• **How to complete this task**
In the records below, find the line that contains "Definition default_ttl_minutes : Z := 240." and the line that contains "String.eqb (issuer (tbs", then retype exactly those two lines and every line between them.

• **The input**
═══

(* ===== verification/Certs.v ===== *)
(** * The certificate authority of the control plane

    Models [auditor/auth/ca.py] and the contexts of [auditor/ipc/auth.py]: the key pair of the authority
    and its two files, the leaf minted for a run, the contexts of both ends and what a handshake between
    them comes to, and its use by [auditor/main.py], [auditor/harness_runner.py] and
    [harness/main.py].  The file system is the directory [<data_dir>/certs], a map from names.

    The cryptography library is a parameter: key pairs, signatures and the PEM texts of keys and
    certificates.  [sign] stands for building and signing a certificate, and raises where the library
    refuses one (a common name of more than 64 bytes among others).  Times are whole seconds, the
    resolution of a certificate. *)

From Stdlib Require Import ZArith Lia Ascii.
From Stdlib Require String.
From stdpp Require Import base tactics option list strings gmap.
From S2P Require Import Prelude PyStr Ipc Budget Gate.

Local Open Scope Z_scope.

(** ** Certificates *)

(** What is signed; [extended_key_usage] and [key_usage] are [None] without the extension. *)
Record TBS {P : Type} := {
  subject : string; issuer : string; public_key_of : P; serial_number : Z;
  not_valid_before : Z; not_valid_after : Z; is_ca : bool; path_length : option Z;
  key_usage : option (list string); subject_alt_name : list (string * string);
  extended_key_usage : option (list string) }.
Arguments TBS : clear implicits.

Record Certificate {P S : Type} := { tbs : TBS P; signature : S }.
Arguments Certificate : clear implicits.

(** A file and whether only its owner reads it. *)
Record CertFile {B : Type} := { content : B; private : bool }.
Arguments CertFile : clear implicits.

Section ca.
Context {PrivateKey PublicKey Signature Pem : Type} `{EqDecision PublicKey}.
Context (public_key : PrivateKey → PublicKey).
Context (sign : PrivateKey → TBS PublicKey → result PyExn Signature).
Context (verifies : PublicKey → TBS PublicKey → Signature → bool).
Context (cert_pem : Certificate PublicKey Signature → Pem) (key_pem : PrivateKey → Pem).
Context (load_pem_certificate : Pem → result PyExn (Certificate PublicKey Signature))
        (load_pem_key : Pem → result PyExn PrivateKey).

#[local] Notation Cert := (Certificate PublicKey Signature).
#[local] Notation Fs := (gmap string (CertFile Pem)).

(** ** Files *)

(** Writing over a file leaves its mode. *)
Definition write_bytes (path : string) (data : Pem) (fs : Fs) : Fs :=
  <[path := {| content := data; private := default false (private <$> fs !! path) |}]> fs.

(** [os.chmod]; [ok] is whether the system allows it. *)
Definition chmod_0600 (path : string) (ok : bool) (fs : Fs) : Fs :=
  if ok then alter (λ f, {| content := content f; private := true |}) path fs else fs.

Definition _write_private (path : string) (data : Pem) (ok : bool) (fs : Fs) : Fs :=
  chmod_0600 path ok (write_bytes path data fs).

Definition read_bytes (path : string) (fs : Fs) : result PyExn Pem :=
  match fs !! path with
  | Some f => Ok (content f)
  | None => raise "FileNotFoundError" path
  end.

(** What a call draws: a key pair, a serial number, the clock, and whether the mode can be changed. *)
Record Draw := { new_key : PrivateKey; random_serial : Z; now : Z; chmod_ok : bool }.

(** ** The authority *)

Definition ca_cert_path : string := "ca.pem".
Definition ca_key_path : string := "ca.key".
Definition ca_name : string := "ai-auditor-ca".
Definition day : Z := 86400.

Definition ca_tbs (d : Draw) : TBS PublicKey :=
  {| subject := ca_name; issuer := ca_name; public_key_of := public_key (new_key d); serial_number := random_serial d;
     not_valid_before := now d - 60; not_valid_after := now d + 3650 * day; is_ca := true; path_length := Some 0;
     key_usage := Some ["digital_signature"; "key_cert_sign"; "crl_sign"]; subject_alt_name := [];
     extended_key_usage := None |}.

Definition ca_exists (fs : Fs) : bool :=
  bool_decide (is_Some (fs !! ca_cert_path)) && bool_decide (is_Some (fs !! ca_key_path)).

Definition init_ca (d : Draw) (fs : Fs) : result PyExn (Fs * (string * string)) :=
  if ca_exists fs then Ok (fs, (ca_cert_path, ca_key_path))
  else
    let! s := sign (new_key d) (ca_tbs d) in
    let fs := write_bytes ca_cert_path (cert_pem {| tbs := ca_tbs d; signature := s |}) fs in
    let fs := _write_private ca_key_path (key_pem (new_key d)) (chmod_ok d) fs in
    Ok (fs, (ca_cert_path, ca_key_path)).

Definition load_ca (fs : Fs) : result PyExn (Cert * PrivateKey) :=
  let! pem := read_bytes ca_cert_path fs in
  let! cert := load_pem_certificate pem in
  let! pem := read_bytes ca_key_path fs in
  let! key := load_pem_key pem in
  Ok (cert, key).

(** ** Leaves *)

Record CertBundle := { cert : Cert; leaf_key : PrivateKey; leaf_ca : Cert }.

Definition leaf_tbs (d : Draw) (ca_cert : Cert) (role run_id tenant_id hostname : string) (ttl_minutes : Z) : TBS PublicKey :=
  {| subject := role +:+ "-" +:+ run_id; issuer := subject (tbs ca_cert);
     public_key_of := public_key (new_key d); serial_number := random_serial d;
     not_valid_before := now d - 60; not_valid_after := now d + 60 * ttl_minutes;
     is_ca := false; path_length := None; key_usage := None;
     subject_alt_name := [("DNS", hostname); ("URI", encode_san role run_id tenant_id)];
     extended_key_usage := Some ["serverAuth"; "clientAuth"] |}.

Definition mint_leaf (d : Draw) (role run_id tenant_id hostname : string) (ttl_minutes : Z) (fs : Fs)
    : result PyExn CertBundle :=
  let! (ca_cert, ca_key) := load_ca fs in
  let t := leaf_tbs d ca_cert role run_id tenant_id hostname ttl_minutes in
  let! s := sign ca_key t in
  Ok {| cert := {| tbs := t; signature := s |}; leaf_key := new_key d; leaf_ca := ca_cert |}.

(** The lifetime no caller overrides. *)
Definition default_ttl_minutes : Z := 240.

Definition mint_leaf_to_files (d : Draw) (role run_id tenant_id hostname : string) (ttl_minutes : Z) (fs : Fs)
    : result PyExn (Fs * (string * string * string)) :=
  let! bundle := mint_leaf d role run_id tenant_id hostname ttl_minutes fs in
  let cert_path := role +:+ "-" +:+ run_id +:+ ".pem" in
  let key_path := role +:+ "-" +:+ run_id +:+ ".key" in
  let fs := write_bytes cert_path (cert_pem (cert bundle)) fs in
  let fs := _write_private key_path (key_pem (leaf_key bundle)) (chmod_ok d) fs in
  Ok (fs, (cert_path, key_path, ca_cert_path)).

(** ** The two ends of a connection *)

Record SSLContext := { own_cert : Cert; own_key : PrivateKey; trusted : Cert; check_hostname : bool }.

(** [load_cert_chain] and [load_verify_locations]: the key has to be the certificate's. *)
Definition build_context (check : bool) (cert_path key_path ca_path : string) (fs : Fs) : result PyExn SSLContext :=
  let! pem := read_bytes cert_path fs in
  let! c := load_pem_certificate pem in
  let! pem := read_bytes key_path fs in
  let! k := load_pem_key pem in
  if negb (bool_decide (public_key k = public_key_of (tbs c))) then
    raise "SSLError" "[X509: KEY_VALUES_MISMATCH] key values mismatch"
  else
    let! pem := read_bytes ca_path fs in
    let! a := load_pem_certificate pem in
    Ok {| own_cert := c; own_key := k; trusted := a; check_hostname := check |}.

Definition build_server_context : string → string → string → Fs → result PyExn SSLContext := build_context false.
Definition build_client_context : string → string → string → Fs → result PyExn SSLContext := build_context true.

Definition valid_at (t : Z) (c : Cert) : bool := (not_valid_before (tbs c) <=? t) && (t <? not_valid_after (tbs c)).

Definition allows (usages : option (list string)) (u : string) : bool :=
  match usages with None => true | Some l => bool_decide (u ∈ l) end.

(** [CERT_REQUIRED]: the peer's certificate is one of the trusted authority's, both are in their time,
    and the certificate may be used for [purpose]. *)
Definition verify_peer (purpose : string) (t : Z) (ctx : SSLContext) (peer : Cert) : bool :=
  String.eqb (issuer (tbs peer)) (subject (tbs (trusted ctx)))
  && is_ca (tbs (trusted ctx)) && allows (key_usage (tbs (trusted ctx))) "key_cert_sign"
  && verifies (public_key_of (tbs (trusted ctx))) (tbs peer) (signature peer)
  && valid_at t (trusted ctx) && valid_at t peer && allows (extended_key_usage (tbs peer)) purpose.

(** A name without wildcards. *)
Definition match_hostname (c : Cert) (hostname : string) : bool :=
  existsb (λ '(kind, name), String.eqb kind "DNS" && String.eqb (lower name) (lower hostname)) (subject_alt_name (tbs c)).

(** A handshake at [t]: the alternative names of the client's certificate, as [getpeercert()] shows them to
    the server, or [None] when one of the ends refuses the other. *)
Definition handshake (t : Z) (server client : SSLContext) (server_hostname : string) : option (list (string * string)) :=
  if verify_peer "clientAuth" t server (own_cert client)
     && verify_peer "serverAuth" t client (own_cert server)
     && (negb (check_hostname client) || match_hostname (own_cert server) server_hostname)
  then Some (subject_alt_name (tbs (own_cert client)))
  else None.

(** ** [init_ca] one write at a time

    Between any two of these steps the process may die, or another process may run one of its own. *)

Inductive CaPc :=
| CaStart | CaWriteCert (c : Pem) | CaWriteKey | CaChmod | CaDone.

Definition ca_step (d : Draw) (pc : CaPc) (fs : Fs) : result PyExn (CaPc * Fs) :=
  match pc with
  | CaStart =>
      if ca_exists fs then Ok (CaDone, fs)
      else let! s := sign (new_key d) (ca_tbs d) in Ok (CaWriteCert (cert_pem {| tbs := ca_tbs d; signature := s |}), fs)
  | CaWriteCert c => Ok (CaWriteKey, write_bytes ca_cert_path c fs)
  | CaWriteKey => Ok (CaChmod, write_bytes ca_key_path (key_pem (new_key d)) fs)
  | CaChmod => Ok (CaDone, chmod_0600 ca_key_path (chmod_ok d) fs)
  | CaDone => Ok (CaDone, fs)
  end.

(** A call cut off after [n] steps. *)
Fixpoint ca_steps (n : nat) (d : Draw) (pc : CaPc) (fs : Fs) : result PyExn (CaPc * Fs) :=
  match n with
  | O => Ok (pc, fs)
  | S n => let! (pc, fs) := ca_step d pc fs in ca_steps n d pc fs
  end.

(** Two calls that run at the same time: [true] is a step of the first. *)
Fixpoint ca_race (order : list bool) (d1 d2 : Draw) (pc1 pc2 : CaPc) (fs : Fs) : result PyExn Fs :=
  match order with
  | [] => Ok fs
  | true :: order => let! (pc1, fs) := ca_step d1 pc1 fs in ca_race order d1 d2 pc1 pc2 fs
  | false :: order => let! (pc2, fs) := ca_step d2 pc2 fs in ca_race order d1 d2 pc1 pc2 fs
  end.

═══

• **Solution for this task**
Definition default_ttl_minutes : Z := 240.

Definition mint_leaf_to_files (d : Draw) (role run_id tenant_id hostname : string) (ttl_minutes : Z) (fs : Fs)
    : result PyExn (Fs * (string * string * string)) :=
  let! bundle := mint_leaf d role run_id tenant_id hostname ttl_minutes fs in
  let cert_path := role +:+ "-" +:+ run_id +:+ ".pem" in
  let key_path := role +:+ "-" +:+ run_id +:+ ".key" in
  let fs := write_bytes cert_path (cert_pem (cert bundle)) fs in
  let fs := _write_private key_path (key_pem (leaf_key bundle)) (chmod_ok d) fs in
  Ok (fs, (cert_path, key_path, ca_cert_path)).

(** ** The two ends of a connection *)

Record SSLContext := { own_cert : Cert; own_key : PrivateKey; trusted : Cert; check_hostname : bool }.

(** [load_cert_chain] and [load_verify_locations]: the key has to be the certificate's. *)
Definition build_context (check : bool) (cert_path key_path ca_path : string) (fs : Fs) : result PyExn SSLContext :=
  let! pem := read_bytes cert_path fs in
  let! c := load_pem_certificate pem in
  let! pem := read_bytes key_path fs in
  let! k := load_pem_key pem in
  if negb (bool_decide (public_key k = public_key_of (tbs c))) then
    raise "SSLError" "[X509: KEY_VALUES_MISMATCH] key values mismatch"
  else
    let! pem := read_bytes ca_path fs in
    let! a := load_pem_certificate pem in
    Ok {| own_cert := c; own_key := k; trusted := a; check_hostname := check |}.

Definition build_server_context : string → string → string → Fs → result PyExn SSLContext := build_context false.
Definition build_client_context : string → string → string → Fs → result PyExn SSLContext := build_context true.

Definition valid_at (t : Z) (c : Cert) : bool := (not_valid_before (tbs c) <=? t) && (t <? not_valid_after (tbs c)).

Definition allows (usages : option (list string)) (u : string) : bool :=
  match usages with None => true | Some l => bool_decide (u ∈ l) end.

(** [CERT_REQUIRED]: the peer's certificate is one of the trusted authority's, both are in their time,
    and the certificate may be used for [purpose]. *)
Definition verify_peer (purpose : string) (t : Z) (ctx : SSLContext) (peer : Cert) : bool :=
  String.eqb (issuer (tbs peer)) (subject (tbs (trusted ctx)))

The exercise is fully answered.